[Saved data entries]
Lemma owned_isolation_witness :
  is_allow (decide_standing [demo_rule] (Device "laptop") Pin no_standing SessionAttach demo_session) = true
  /\ exists r, [demo_rule] !! 0%nat = Some r /\ r_scope r = Any.
Proof.
  assert (E : is_allow (decide_standing [demo_rule] (Device "laptop") Pin no_standing SessionAttach demo_session) = true)
    by (vm_compute; reflexivity).
  split; [exact E|].
  exact (owned_isolation [demo_rule] (Device "laptop") Pin no_standing SessionAttach demo_session (Device "desk") Pin
           eq_refl ltac:(congruence) E).
Defined.

Lemma policy_file_meaning_witness :
  parse [demo_row] = Ok [demo_rule]
  /\ exists raw, raw ∈ [demo_row] /\ text_grants raw (Device "laptop") Pin SessionAttach demo_session.
Proof.
  assert (E : parse [demo_row] = Ok [demo_rule]) by (vm_compute; reflexivity).
  split; [exact E|].
  refine (proj2 (proj1 (policy_file_meaning [demo_row] [demo_rule] (Device "laptop") Pin SessionAttach demo_session E) _)).
  vm_compute. reflexivity.
Defined.

End Policy.
(* ===== verification/Grants.v ===== *)
(** * What a connection's standing grants

    [Grants] relates the two readings of a standing (a pin's role and its own
    grants) in [crates/qsh-core/src/acl]: the evaluator's, stage by stage
    ([policy.rs]), and the merged set the connection watch records and
    compares ([roles.rs], [RoleGrants]). *)

From S2P Require Import Prelude Text FsPath FileGuard Identity Acl Policy.

Module Grants.
Import Text FsPath Identity Acl Policy.

(** ** Entries as text and as components *)

Lemma check_components_plain ws :
  Forall (fun w => contains slash w = false) ws -> check_components ws = Ok tt -> Forall plain ws.
Proof.
  induction 1 as [|w ws Hw Hws IH]; [by constructor|]. cbn [check_components].
  destruct (is_empty w) eqn:He; [done|]. unfold dot_component.
  destruct (_ || _) eqn:Hd; [done|]. intros H. constructor; [|auto].
  apply orb_false_iff in Hd as [?%bool_decide_eq_false ?%bool_decide_eq_false]. by destruct w.
Qed.

Lemma valid_canonical e : valid e -> canonical e.
Proof.
  unfold valid, validate_entry. destruct (_ <? _); [done|]. destruct (contains FileGuard.nul e); [done|].
  cbn [entry_rest]. destruct (strip_prefix "/" e) as [rest|] eqn:E; [|done]. cbn [rbind].
  apply strip_prefix_spec in E as ->. destruct (is_empty rest) eqn:Hr.
  - intros _. exists []. split; [by destruct rest|constructor].
  - destruct (ends_with _ _); [done|]. intros Hc. exists (split slash rest). split.
    + unfold render. by rewrite join_split.
    + apply check_components_plain; [apply split_pieces|done].
Qed.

→ YOUR GOAL
Copy every line above without altering a word.

→ RESULT
Lemma owned_isolation_witness :
  is_allow (decide_standing [demo_rule] (Device "laptop") Pin no_standing SessionAttach demo_session) = true
  /\ exists r, [demo_rule] !! 0%nat = Some r /\ r_scope r = Any.
Proof.
  assert (E : is_allow (decide_standing [demo_rule] (Device "laptop") Pin no_standing SessionAttach demo_session) = true)
    by (vm_compute; reflexivity).
  split; [exact E|].
  exact (owned_isolation [demo_rule] (Device "laptop") Pin no_standing SessionAttach demo_session (Device "desk") Pin
           eq_refl ltac:(congruence) E).
Defined.

Lemma policy_file_meaning_witness :
  parse [demo_row] = Ok [demo_rule]
  /\ exists raw, raw ∈ [demo_row] /\ text_grants raw (Device "laptop") Pin SessionAttach demo_session.
Proof.
  assert (E : parse [demo_row] = Ok [demo_rule]) by (vm_compute; reflexivity).
  split; [exact E|].
  refine (proj2 (proj1 (policy_file_meaning [demo_row] [demo_rule] (Device "laptop") Pin SessionAttach demo_session E) _)).
  vm_compute. reflexivity.
Defined.

End Policy.
(* ===== verification/Grants.v ===== *)
(** * What a connection's standing grants

    [Grants] relates the two readings of a standing (a pin's role and its own
    grants) in [crates/qsh-core/src/acl]: the evaluator's, stage by stage
    ([policy.rs]), and the merged set the connection watch records and
    compares ([roles.rs], [RoleGrants]). *)

From S2P Require Import Prelude Text FsPath FileGuard Identity Acl Policy.

Module Grants.
Import Text FsPath Identity Acl Policy.

(** ** Entries as text and as components *)

Lemma check_components_plain ws :
  Forall (fun w => contains slash w = false) ws -> check_components ws = Ok tt -> Forall plain ws.
Proof.
  induction 1 as [|w ws Hw Hws IH]; [by constructor|]. cbn [check_components].
  destruct (is_empty w) eqn:He; [done|]. unfold dot_component.
  destruct (_ || _) eqn:Hd; [done|]. intros H. constructor; [|auto].
  apply orb_false_iff in Hd as [?%bool_decide_eq_false ?%bool_decide_eq_false]. by destruct w.
Qed.

Lemma valid_canonical e : valid e -> canonical e.
Proof.
  unfold valid, validate_entry. destruct (_ <? _); [done|]. destruct (contains FileGuard.nul e); [done|].
  cbn [entry_rest]. destruct (strip_prefix "/" e) as [rest|] eqn:E; [|done]. cbn [rbind].
  apply strip_prefix_spec in E as ->. destruct (is_empty rest) eqn:Hr.
  - intros _. exists []. split; [by destruct rest|constructor].
  - destruct (ends_with _ _); [done|]. intros Hc. exists (split slash rest). split.
    + unfold render. by rewrite join_split.
    + apply check_components_plain; [apply split_pieces|done].
Qed.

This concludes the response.